Loadshare is the first logistics NP to achieve on-network delivery for ONDC.

Loadshare Network is spearheading logistics delivery solutions for the Beta city launch of ONDC’s pilot project. Beta testing is taking place in 15 select cities before the national roll out. These cities are - Bangalore, Bhubaneswar, Chandigarh, Dehradun, Delhi, Guwahati, Hyderabad, Jaipur, Kolkata, Lucknow, Mumbai, Patna, Pune, Siliguri and Trivandrum. Loadshare Network provides Hyperlocal, Standard, SDD and NDD services for F&B and Groceries categories in these cities.

What is ONDC?

ONDC stands for Open Network for Digital Commerce. The purpose of ONDC is to develop and promote an open and fair e-commerce marketplace for all. ONDC is a private non-profit Section 8 company established by the Department for Promotion of Industry and Internal Trade (DPIIT). It was incorporated on 31st December2021 with initial investment from Quality Council of India and Protean eGov Technologies Limited (formerly NSDL e-Governance Infrastructure Limited). ONDC is not an application, a platform or technology. It is a set of specifications/guidelines to foster open interchange and trade between shoppers, technology platforms and retailers. ONDC isn’t just limited to the retail sector alone, it is designed to facilitate any digital transaction between a buyer and a seller, anywhere in India, for goods and services including wholesale, mobility, food delivery, logistics, travel and urban services. It will also cover Business to Business (B2B) transactions.

How does ONDC work?

ONDC connects buyers and sellers via a defined set of communication protocols like BeckN. This can be better explained with an example.

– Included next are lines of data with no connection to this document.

(* ===== verification/SharedStats.v ===== *)
(** The counters under concurrent updates: every thread's additions arrive, whatever
    the others do in between, and the compare-exchange loop of the peak ends. *)

From stdpp Require Import gmap.
From iris.proofmode Require Import proofmode.
From S2P Require Import Prelude.
From S2P Require Import HeapProp.
From S2P Require Import Memory.
From S2P Require Import Logic.
From S2P Require Import Prog.
From S2P Require Import Interleaving.
From S2P Require Import StatisticsCollector.
From S2P Require Import Config.
From S2P Require Import DebugLayer.
From S2P Require Import AllocatorImpl.
From S2P Require Import SmallTier.
From S2P Require Import RawAlloc.
From S2P Require Import AllocatorInv.
From S2P Require Import SharedInv.

Section stats.
Context `{HOS : !OS, HL : !OSLaws} (cfg : AllocatorConfig).
Implicit Types (w : AllocatorImpl) (it : item).
#[local] Existing Instance alloc_protocol.
Notation cwp := (cwp (HP := alloc_protocol cfg)).

(** An action on the counters. *)
Lemma cwp_stats {A} tid (f : StatisticsCollector → cmd (A * StatisticsCollector)) w0 it Φ :
  (∀ w H, ⌜alloc_rely tid w0 w ∧ H !! inl tid = Some it ∧ stats_match (get_stats w) H⌝ -∗
     wp (f (get_stats w)) (λ r, ∃ sums,
       ⌜stats_match r.2 (<[inl tid := MkItem (i_caps it) sums]> H) ∧
        peakUsage_ (get_stats w) ≤ peakUsage_ r.2⌝ ∗
       Φ r.1 (set_stats w r.2) (MkItem (i_caps it) sums))) ⊢
  cwp tid (in_stats (act f)) w0 it Φ.
Proof.
  iIntros "Hf" (w H) "[%Hr %HH] (%C & (%Hc & %Hd & %Hst & %Hreg) & HC)".
  iApply wp_bind. iApply (wp_wand with "(Hf [//])"). iIntros ([x s]) "(%sums & [%Hs %Hp] & HΦ)".
  iApply wp_ret. cbn [fst snd] in *. iExists (MkItem (i_caps it) sums). iFrame "HΦ". iSplit.
  - iPureIntro. intros t _. split_and!; [done|done|exact Hp].
  - iExists C. iFrame "HC". iPureIntro. split_and!; [exact Hc|exact Hd|exact Hs|].
    eapply registered_step; [done|done|constructor].
Qed.

(** Adding [v] to counter [c] moves one measure of the thread. *)
Lemma cwp_add tid c q sg v f w0 it Φ :
  moves c = Some (q, sg) → (∀ s, f s = set_counter c (wrap64 (get_counter c s + v)) s) →
  (∀ w, Φ () w (MkItem (i_caps it) (bump q (sg * v) (i_sum it)))) ⊢ cwp tid (in_stats (modify f)) w0 it Φ.
Proof.
  intros Hm Hf. iIntros "HΦ". iApply cwp_stats. iIntros (w H (Hr&HH&Hin&Hs)). iApply wp_ret.
  iExists (bump q (sg * v) (i_sum it)). iSplit; [|by iApply "HΦ"]. cbn [fst snd].
  destruct (measured_add c v q sg (get_stats w) Hm) as [Hq Hq']. rewrite Hf. iPureIntro. split; [split|].
  - intros c'. rewrite get_set_counter. case_decide; [apply wrap64_range|apply Hin].
  - intros q'. rewrite (tally_update q' H _ it) //. cbn [i_sum]. unfold bump. case_decide as Hd.
    + subst q'. rewrite Hq -(wrap64_add (measured q _)) Hs wrap64_add. f_equal. lia.
    + rewrite Hq' // Hs. f_equal. lia.
  - destruct (get_stats w), c; simplify_eq/=; lia.
Qed.
Lemma cwp_load tid c w0 it Φ :
  (∀ w, ⌜alloc_rely tid w0 w ∧ in64 (get_counter c (get_stats w))⌝ -∗ Φ (get_counter c (get_stats w)) w it) ⊢
  cwp tid (in_stats (atomic_load c)) w0 it Φ.
Proof.
  iIntros "HΦ". iApply cwp_stats. iIntros (w H (Hr&HH&Hin&Hs)). iApply wp_ret.
  iExists (i_sum it). cbn [fst snd]. rewrite lens_set_get. destruct it as [D f].
  iSplit; [|iApply "HΦ"; by iPureIntro; split; [|apply Hin]].
  iPureIntro. cbn [i_caps i_sum]. rewrite insert_id //.
Qed.

(** The peak: each turn of the loop that does not end it has seen a larger peak. *)
Lemma cwp_peak_loop tid fuel current peak w0 it Φ :
  0 ≤ peak ≤ peak_of w0 → current < W64 → W64 - peak ≤ Z.of_nat fuel →
  (∀ w, Φ () w it) ⊢ cwp tid (in_stats (updatePeak_loop fuel current peak)) w0 it Φ.
Proof.
  intros Hp Hc. destruct it as [D sums]. revert peak w0 Hp. induction fuel as [|fuel IH]; intros peak w0 Hp Hf; cbn [updatePeak_loop].
  all: iIntros "HΦ"; destruct (Z.ltb_spec peak current) as [Hlt|Hge]; [|by iApply cwp_ret].
  { lia. }
  iApply (cwp_zoom_bind get_stats set_stats). iApply cwp_stats.
  iIntros (w H ((_&_&Hpw)&HH&Hin&Hs)). unfold peak_of in *.
  change (get_counter PeakUsage (get_stats w)) with (peakUsage_ (get_stats w)).
  destruct (Z.eqb_spec (peakUsage_ (get_stats w)) peak) as [E|E]; iApply wp_ret; iExists sums;
    cbn [fst snd i_caps]; rewrite insert_id //.
  - iSplit; [iPureIntro; split; [split|]|by iApply cwp_ret].
    + intros c'. rewrite get_set_counter. case_decide; [unfold in64; lia|apply Hin].
    + intros q. rewrite -Hs. by destruct (get_stats w), q.
    + destruct (get_stats w). simpl in *. lia.
  - iSplit; [by iPureIntro|]. cbv iota. rewrite lens_set_get. pose proof (Hin PeakUsage) as Hpk. simpl in Hpk. unfold in64 in Hpk.
    iApply IH; [unfold peak_of; lia|lia|done].
Qed.

(** ** The two records *)
Definition share (requested reserved : Z) (q : measure) : Z :=
  match q with Count | Active => 1 | Bytes | Requested => requested | Reserved => reserved end.

Lemma cwp_recordAllocation tid fuel requested reserved w0 it Φ :
  W64 ≤ Z.of_nat fuel →
  (∀ w it', ⌜i_caps it' = i_caps it ∧ ∀ q, i_sum it' q = (i_sum it q + share requested reserved q)%Z⌝ -∗ Φ () w it') ⊢
  cwp tid (in_stats (recordAllocation fuel requested reserved)) w0 it Φ.
Proof.
  intros Hf. iIntros "HΦ". unfold recordAllocation, in_stats.
  iApply cwp_zoom_bind. iApply (cwp_add tid AllocationCount); [done|done|]. iIntros (w1).
  iApply cwp_zoom_bind. iApply (cwp_add tid AllocatedBytes); [done|done|]. iIntros (w2).
  iApply cwp_zoom_bind. iApply (cwp_add tid LiveRequested); [done|done|]. iIntros (w3).
  iApply cwp_zoom_bind. iApply (cwp_add tid LiveReserved); [done|done|]. iIntros (w4).
  iApply cwp_zoom_bind. iApply (cwp_add tid ActiveAllocations); [done|done|]. iIntros (w5).
  iApply cwp_zoom_bind. iApply cwp_load. iIntros (w6 [_ Hcur]).
  iApply cwp_zoom_bind. iApply cwp_load. iIntros (w7 [_ Hpk]).
  iApply cwp_peak_loop; [unfold in64, peak_of in *; simpl in *; lia|apply Hcur|unfold in64 in *; lia|].
  iIntros (w). iApply "HΦ". iPureIntro. cbn [i_caps i_sum]. split; [done|].
  intros q. unfold bump, share.
  destruct q; repeat case_decide; try congruence; lia.
Qed.
Lemma cwp_recordFree tid requested reserved w0 it Φ :
  (∀ w it', ⌜i_caps it' = i_caps it ∧ ∀ q, i_sum it' q = (i_sum it q - share requested reserved q)%Z⌝ -∗ Φ () w it') ⊢
  cwp tid (in_stats (recordFree requested reserved)) w0 it Φ.
Proof.
  iIntros "HΦ". unfold recordFree, in_stats.
  iApply cwp_zoom_bind. iApply (cwp_add tid FreeCount); [done|done|]. iIntros (w1).
  iApply cwp_zoom_bind. iApply (cwp_add tid FreedBytes); [done|done|]. iIntros (w2).
  iApply cwp_zoom_bind. iApply (cwp_add tid LiveRequested _ _ (- requested)); [done|intros s; by rewrite Z.add_opp_r|]. iIntros (w3).
  iApply cwp_zoom_bind. iApply (cwp_add tid LiveReserved _ _ (- reserved)); [done|intros s; by rewrite Z.add_opp_r|]. iIntros (w4).
  iApply (cwp_add tid ActiveAllocations _ _ (-1)); [done|done|]. iIntros (w5).
  iApply "HΦ". iPureIntro. cbn [i_caps i_sum]. split; [done|]. intros q. unfold bump, share.
  destruct q; repeat case_decide; try congruence; lia.
Qed.
End stats.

Market Players: Buyer (You), Buyer-side Apps (Paytm, PhonePe etc), Aggregators, Gateway (Similar to NPCI for UPI), Seller-side Apps ( Seller’s Onboarding aggregators) Seller (Merchants), Logistics ( Loadshare Network and other delivery service providers).

  1. The Buyer X logs into a Buyer-side App
  2. Buyer X searches for Oranges. The Buyer-side App converts the search item into a uniform product code, communicates with the ONDC registry, searches for the item in the Seller-side App and returns the results to Buyer X
  3. The results can be listed by buyer-determined parameters like distance, self pick-up, lowest price, delivery in shortest time, to name a few.
  4. Buyer X selects the store/aggregator for the item. Furthermore, If buyer X can decouple the delivery from the purchase and select his/her preferred delivery partner.
  5. Buyer X can then pay for the item via multiple payment options including payment on delivery.
  • The buyer-side and seller-side Apps control the UX – similar to how PhonePe and Google Pay control your journey within their Apps.
  • All communication happens via open APIs.
  • Data is stored anonymously in an aggregate and abstract manner within the DEPA framework for statutory, registry, security and operational reasons.
  • Other open networks can freely connect with ONDC as long as they follow BeckN protocols. OCEN (Open Credit Enablement Network) can be a significant credit enabler by providing short-term, quick credit to Kirana Stores to meet their business cash crunch exigencies.
  • ONDC will maintain a single, multi-domain registry.
  • National protocol – Anyone can order from anywhere.
  • One-stop-shop. Enrollment is one-time only, no renewals required.

How are these Buyer-side and Seller-side Apps helpful?

Buyer-side App controls the buyer side UX and seller-side Apps can innovate for the seller within the ONDC framework. This makes interaction more responsive to both parties’ interests, unlike platform-based e-commerce where the rules of engagement are set by the platform and vary from platform to platform. BeckN protocols govern the interaction within the ONDC ecosystem. Consider UX and cross-selling tactics of PhonePe, Google Pay or Paytm as an example.

Okay, But why ONDC?

Consider this - only 15,000 of the 12 million Kirana Stores in India are online. That’s only 0.13% of the total universe. Furthermore, digital penetration in India is only 4.3% as against 25% for China. Now measure this against the growth potential of the Indian e-commerce space which expected to more than double in 5 years from US$ 46 B in 2020 to US$ 111B in 2025. Currently, the e-commerce space is a closed environment controlled by individual platforms who dictate the onboarding experience, terms & conditions, discoverability and last mile logistics. They also control the UX of the buyers. ONDC aims to remove all these inefficiencies/obstacles and create a uniform playing field and universal communication code amongst market players. To put this simply, if you were using an IOS operating system before, ONDC is proposing an android for the masses. You get the point of difference?